Is a party theme a good thing or a bad thing?
On one hand, it seems like having a focal point for the gathering could take away any guesswork as to what to wear, like the Wild West gathering of the Ocean Beach Education Foundation this year. That was a no-brainer, and easy to get hats and boots and vests to blend into the crowd.
On the other hand, a theme could, theoretically, keep some people from attending, if they didn’t feel they had the right duds, or costume, to fit in.
This question is one I’ve pondered about this time for the past 28 years. Seriously. I have had a Christmas gathering every year since I bought the house I live in, and some years I go with a theme, and some years I don’t.
So I took a good look at “This Day in History” for my tentative party date to get some inspiration. And then I started laughing. My mind is so… so… Well, let me explain just how strangely my mind works (if that’s possible!).
On my target date in 1992, Arthur Ashe was named Sports Illustrated Sportsman of the Year, so everyone could come dressed in tennis clothes. In December. Blackface optional.
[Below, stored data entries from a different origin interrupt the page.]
#[export] Instance simple_ata : Ata simple := {
  inb _ v := if sbusy v then (IDE_BSY, mkSimple (sdisks v) (sregs v) (sphase v) false)
             else (IDE_DRDY, mkSimple (sdisks v) (sregs v) (match sphase v with Wrote => Ready | p => p end) false);
  outb port x v :=
    if port =? 503 then
      mkSimple (sdisks v) (sregs v)
        (if x =? IDE_CMD_READ then Reading (default [] (sdisks v (reg_disk (sregs v)) !! Z.to_nat (reg_sector (sregs v)))) else Wrote) true
    else mkSimple (sdisks v) (fun p => if decide (p = port) then x else sregs v p) (sphase v) (sbusy v);
  insl _ v := match sphase v with
              | Reading d => (d, mkSimple (sdisks v) (sregs v) Ready (sbusy v))
              | _ => ([], v)
              end;
  outsl _ d v := mkSimple (write_sector (reg_disk (sregs v)) (reg_sector (sregs v)) d (sdisks v)) (sregs v) (sphase v) (sbusy v) }.

#[export] Program Instance simple_laws : AtaLaws simple 2 := {
  ata v D p r := exists c, v = mkSimple D r p c }.
Next Obligation. intros v D p r [c ->]. destruct c; cbn; (split; [done|]); exists false; by destruct p. Qed.
Next Obligation. intros v D r [c ->]. destruct c; by exists false. Qed.
Next Obligation. intros v D r port x [c ->] Hp. unfold outb, simple_ata. replace (port =? 503) with false by (symmetry; apply Z.eqb_neq; intros ->; set_solver). by exists c. Qed.
Next Obligation. intros v D r d [c ->] _ Hd. exists true. cbn. by rewrite Hd. Qed.
Next Obligation. intros v D r d [c ->] _ _. by exists true. Qed.
Next Obligation. intros v D r d [c ->]. split; [done|]. by exists c. Qed.

Definition ex_lock : sleeplock := mkSl 1 "buffer" 7.
Definition ex_bufs : list buf := [mkBuf (Z.lor B_VALID B_DIRTY) 1 2 ex_lock 1 0 0 [5]; mkBuf 0 1 2 ex_lock 1 0 0 [9]].
Definition ex_disks : disks := fun _ => replicate 4 [0].
Definition ex_ops : list op := [Request 7 0; Request 7 1; Interrupt; Touch 0 (set_bdata [6])].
In 1973, Pirates of the Caribbean opened at Disney World. I have one friend who would really love that, and I briefly considered a red and green parrot motif, but somehow pirates don’t just say “Christmas” to me like they should.
The San Francisco Fire Department replaced leather helmets with plastic ones in 1969. Red suspenders for everyone—or would that just make us all look like Santa Claus? And oxygen tanks might not be the best thing around all my candles anyway.
In 1966, John Mecom Jr. became the first owner of the New Orlean Saints. I’ve another friend who would love to attend sporting all her purple and gold gear, which happens to be the same colors as the UW, so easily duplicated here, but that LSU grad will be away this holiday season.
General Eisenhower got his fifth star in 1944, and there’s plenty of camo clothing and gold braid available at thrift shops, but I’m afraid too many generals might spoil the fun, so this year any stars will stay strictly on the tree.
Now we’re all the way back to 1939. The date “Gone with the Wind” premiered in Atlanta. There’s some definite hoop-skirted and top hat potential here, but bad southern accents are not my idea of a northern gal’s “Holly Jolly Christmas.”
So I guess it’s a good thing the Beatle’s released “Christmas Time is Here Again” on my selected date in 1967. You can’t really mess that one up—unless you still don’t understand why “O-U-T spells out.”